In order to receive a clinical diagnosis of fibromyalgia, eleven of eighteen tender points must be present. Some patients have reported muscle stiffness and muscle spasms along with pain. Because of muscle spasms, some may experience urinary incontinence and other bladder problems. Neurological symptoms are a recent discovery. Some patients have reported burning pain in the extremities, such as the pain experience with RSD, Reflex Sympathetic Dystrophy.

Chronic Fatigue Syndrome
In almost all CFS patients, sore throat and swollen lymph nodes are present. This is one of the major symptoms that differentiate these three illnesses. Joint pain is experienced in CFS patients and not FM patients. It is possible to have both joint and muscle pain in CFS and not have a FM diagnosis if the tender point test is not passed.
The main differences with depression are the emotional symptoms. The feelings of guilt and worthlessness can be felt by patients with a debilitating illness such as fibromyalgia . A person may feel guilty about the limitations that this illness places upon him. This could lead to feeling of worthlessness. It’s only natural to grieve your life before FM. But, when those feelings become overwhelming and are accompanied with loss of interest in pleasure and thoughts of suicide, then seek professional help to see if you have developed depression.

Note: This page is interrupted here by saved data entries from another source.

(** The loop, from a position where the text continues with the segments. *)
Lemma think_loop_render fuel pre segs t vp rp :
  wf_segments segs t → (length segs < fuel)%nat →
  ∃ vp', think_loop fuel (pre ++ render segs t) (length pre) vp rp =
           (vp', rp ++ map snd segs ++ tail_thoughts t, is_unclosed t)
         ∧ concat vp' = concat vp ++ concat (map fst segs) ++ tail_visible t.
Proof.
  revert fuel pre vp rp; induction segs as [|[v r] segs IH]; intros fuel pre vp rp [Hs Ht] Hf;
    destruct fuel as [|fuel]; [cbn in Hf; lia| |cbn in Hf; lia|].
  - cbn [render map concat app think_loop]. destruct t as [v|v r]; cbn [render_tail].
    + rewrite index_of_from_app, (proj1 (includes_false _ _) Ht). cbn [fmap option_fmap option_map].
      rewrite drop_app_length, length_app. cbn [tail_thoughts is_unclosed tail_visible map].
      eexists. split; [by rewrite !app_nil_r|]. cbn. apply concat_snoc_if, ltb_length_nil.
    + destruct Ht as [Hv Hr]. rewrite index_of_from_app, find_open by done.
      cbn [fmap option_fmap option_map].
      rewrite (slice_app_mid pre v (OPEN_TAG ++ r)).
      replace (pre ++ v ++ OPEN_TAG ++ r) with ((pre ++ v ++ OPEN_TAG) ++ r) by by rewrite <- !app_assoc.
      replace (length pre + length v + 7)%nat with (length (pre ++ v ++ OPEN_TAG))
        by (rewrite !length_app, ?OPEN_TAG_length, ?CLOSE_TAG_length; lia).
      rewrite index_of_from_app, (proj1 (includes_false _ _) Hr), drop_app_length.
      cbn [fmap option_fmap option_map]. eexists. split; [done|]. cbn.
      apply concat_snoc_if, ltb_length_nil.
  - inversion Hs as [|? ? [Hv Hr] Hs']; subst. cbn [fst snd] in Hv, Hr.
    unfold render. cbn [map concat fst snd]. rewrite <- !app_assoc. cbn [think_loop].
    rewrite index_of_from_app, find_open by done. cbn [fmap option_fmap option_map].
    rewrite (slice_app_mid pre v). fold (render segs t).
    replace (pre ++ v ++ OPEN_TAG ++ r ++ CLOSE_TAG ++ render segs t)
      with ((pre ++ v ++ OPEN_TAG) ++ r ++ CLOSE_TAG ++ render segs t) by by rewrite <- !app_assoc.
    replace (length pre + length v + 7)%nat with (length (pre ++ v ++ OPEN_TAG))
      by (rewrite !length_app, ?OPEN_TAG_length, ?CLOSE_TAG_length; lia).
    rewrite index_of_from_app, find_close by done. cbn [fmap option_fmap option_map].
    rewrite slice_app_mid.
    replace ((pre ++ v ++ OPEN_TAG) ++ r ++ CLOSE_TAG ++ render segs t)
      with ((pre ++ v ++ OPEN_TAG ++ r ++ CLOSE_TAG) ++ render segs t) by by rewrite <- !app_assoc.
    replace (length (pre ++ v ++ OPEN_TAG) + length r + 8)%nat
      with (length (pre ++ v ++ OPEN_TAG ++ r ++ CLOSE_TAG)) by (rewrite !length_app, ?OPEN_TAG_length, ?CLOSE_TAG_length; lia).
    edestruct (IH fuel (pre ++ v ++ OPEN_TAG ++ r ++ CLOSE_TAG)) as (vp' & -> & Hvp'); [done|cbn in Hf; lia|].
    exists vp'. cbn [map fst snd]. rewrite <- !app_assoc. split; [done|].
    rewrite Hvp', concat_snoc_if by apply ltb_length_nil. cbn [concat]. by rewrite <- !app_assoc.
Qed.

Lemma render_no_open v : includes OPEN_TAG v = false → parseThinkTags v =
  {| visibleContent := v; thought := []; hasUnclosedTag := false |}.
Proof. intros Hv. unfold parseThinkTags. by rewrite Hv. Qed.

Lemma render_includes segs t : (segs ≠ [] ∨ is_unclosed t = true) → includes OPEN_TAG (render segs t) = true.
Proof.
  intros H. apply includes_true. destruct segs as [|[v r] segs].
  - destruct H as [|H]; [done|]. destruct t as [|v r]; [done|]. by exists v, r.
  - exists v, (r ++ CLOSE_TAG ++ render segs t). unfold render. cbn [map concat fst snd].
    by rewrite <- !app_assoc.
Qed.

Lemma segments_length segs t : (length segs ≤ length (render segs t))%nat.
Proof.
  unfold render. rewrite length_app. induction segs as [|[v r] segs IH]; [cbn; lia|].
  cbn [map concat length fst snd]. rewrite !length_app, OPEN_TAG_length, CLOSE_TAG_length. lia.
Qed.

Lemma parseThinkTags_render segs t :
  wf_segments segs t → (segs ≠ [] ∨ is_unclosed t = true) →
  parseThinkTags (render segs t) =
  {| visibleContent := trim (concat (map fst segs) ++ tail_visible t);
     thought := trim (join [c_nl; c_nl] (map snd segs ++ tail_thoughts t));
     hasUnclosedTag := is_unclosed t |}.
Proof.
  intros Hwf Hne. unfold parseThinkTags. rewrite render_includes by done. cbn [negb].
  destruct (think_loop_render (S (length (render segs t))) [] segs t [] [] Hwf) as (vp & Hloop & Hvp).
  { pose proof (segments_length segs t). lia. }
  cbn [app length concat] in Hloop, Hvp. rewrite Hloop, join_nil, Hvp. done.
Qed.

(** Every text is of that form. *)
Lemma segments_exist text : ∃ segs t, wf_segments segs t ∧ render segs t = text.
Proof.
  remember (length text) as n eqn:Hn. revert text Hn.
  induction n as [n IH] using lt_wf_ind; intros text ->.
  destruct (index_of OPEN_TAG text) as [k|] eqn:Eo.
  2: { exists [], (Visible text). split; [|done]. split; [constructor|]. by apply includes_false. }
  pose proof (index_of_take OPEN_TAG text k ltac:(done) Eo) as Hv.
  apply index_of_Some in Eo as [Eo Hlen]. set (rest := drop (k + length OPEN_TAG) text) in Eo.
  destruct (index_of CLOSE_TAG rest) as [j|] eqn:Ec.
  2: { exists [], (Unclosed (take k text) rest). split; [|by rewrite Eo at 2].
       split; [constructor|]. split; [done|]. by apply includes_false. }
  pose proof (index_of_take CLOSE_TAG rest j ltac:(done) Ec) as Hr.
  apply index_of_Some in Ec as [Ec Hlen2].
  set (text' := drop (j + length CLOSE_TAG) rest) in Ec.
  destruct (IH (length text')) with (text := text') as (segs & t & [Hs Ht] & Hren); [|done|].
  { unfold text', rest in *. rewrite !length_drop in *. rewrite OPEN_TAG_length, CLOSE_TAG_length in *. lia. }
  exists ((take k text, take j rest) :: segs), t. split; [split; [by constructor|done]|].
  unfold render in *. cbn [map concat fst snd]. rewrite <- !app_assoc, Hren, <- Ec, <- Eo. done.
Qed.

(** The think tag parser reads every text as it is meant: a text is a
    sequence of visible parts and closed thoughts, then visible text or a
    visible part and an unclosed thought. The visible content is the
    concatenation of the visible parts, the reasoning the thoughts separated
    by blank lines, both trimmed; the flag tells an unclosed thought. A text
    without opening tag is passed on untouched. *)
Theorem parseThinkTags_spec :
  (∀ text, ∃ segs t, wf_segments segs t ∧ render segs t = text)
  ∧ (∀ segs t, wf_segments segs t →
       parseThinkTags (render segs t) =
       if nonempty segs || is_unclosed t then
         {| visibleContent := trim (concat (map fst segs) ++ tail_visible t);
            thought := trim (join [c_nl; c_nl] (map snd segs ++ tail_thoughts t));
            hasUnclosedTag := is_unclosed t |}
       else {| visibleContent := tail_visible t; thought := []; hasUnclosedTag := false |}).
Proof.
  split; [apply segments_exist|]. intros segs t Hwf.
  destruct (nonempty segs || is_unclosed t) eqn:E.
  - apply parseThinkTags_render; [done|]. apply orb_true_iff in E as [E%nonempty_true|E]; auto.
  - apply orb_false_iff in E as [E1 E2]. destruct segs; [|done]. destruct t as [v|]; [|done].
    apply render_no_open, Hwf.
Qed.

These are just a few of the more common additional symptoms of these illnesses. A patient will most likely not experience all symptoms at the same time. In most cases, the patient has flare ups of certain symptoms, and they will eventually go away. Then, a new set of symptoms will flare. These symptoms can also overlap if you have been diagnosed with the three illnesses. Knowing the differences will equip you to continue in your fight with fibromyalgia, chronic fatigue syndrome, and depression.